(Saved data entries)
(* ===== verification/MsgWriter.v ===== *)
(** * The message set writer (src/cbits/hs_rdkafka_msgset_writer.c)

    [rd_kafka_msgset_create_ProduceRequest]: takes messages off the transmit queue of a
    partition, as many as fit, and writes them into a Produce request: message set v2
    (record batch) for brokers that have it, the older formats otherwise.  The codecs
    are libraries: [codec] is what they make of the messages. *)

From S2P Require Import Prelude Varint RdBuf Slice Crc Header Msgq Producer KafkaBuf.

(** ** The broker and the configuration *)

Definition RD_KAFKA_FEATURE_MSGVER1 : Z := 0x1.
Definition RD_KAFKA_FEATURE_THROTTLETIME : Z := 0x8.
Definition RD_KAFKA_FEATURE_LZ4 : Z := 0x80.
Definition RD_KAFKA_FEATURE_MSGVER2 : Z := 0x200.
Definition RD_KAFKA_FEATURE_UNITTEST : Z := 0x4000.

Definition RD_KAFKA_COMPRESSION_NONE : Z := 0.
Definition RD_KAFKA_COMPRESSION_LZ4 : Z := 3.

Definition RD_KAFKAP_Produce : Z := 0.

(** What is known of the broker: its features and, by [ApiKey], its version ranges. *)
Record rd_kafka_broker := mk_rkb {
  rkb_features : Z;
  rkb_ApiVersions : list (Z * (Z * Z)) }.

* EXERCISE INSTRUCTIONS *
Nothing may be omitted; retype every record exactly.

* ANSWER TO THIS TASK *
(* ===== verification/MsgWriter.v ===== *)
(** * The message set writer (src/cbits/hs_rdkafka_msgset_writer.c)

    [rd_kafka_msgset_create_ProduceRequest]: takes messages off the transmit queue of a
    partition, as many as fit, and writes them into a Produce request: message set v2
    (record batch) for brokers that have it, the older formats otherwise.  The codecs
    are libraries: [codec] is what they make of the messages. *)

From S2P Require Import Prelude Varint RdBuf Slice Crc Header Msgq Producer KafkaBuf.

(** ** The broker and the configuration *)

Definition RD_KAFKA_FEATURE_MSGVER1 : Z := 0x1.
Definition RD_KAFKA_FEATURE_THROTTLETIME : Z := 0x8.
Definition RD_KAFKA_FEATURE_LZ4 : Z := 0x80.
Definition RD_KAFKA_FEATURE_MSGVER2 : Z := 0x200.
Definition RD_KAFKA_FEATURE_UNITTEST : Z := 0x4000.

Definition RD_KAFKA_COMPRESSION_NONE : Z := 0.
Definition RD_KAFKA_COMPRESSION_LZ4 : Z := 3.

Definition RD_KAFKAP_Produce : Z := 0.

(** What is known of the broker: its features and, by [ApiKey], its version ranges. *)
Record rd_kafka_broker := mk_rkb {
  rkb_features : Z;
  rkb_ApiVersions : list (Z * (Z * Z)) }.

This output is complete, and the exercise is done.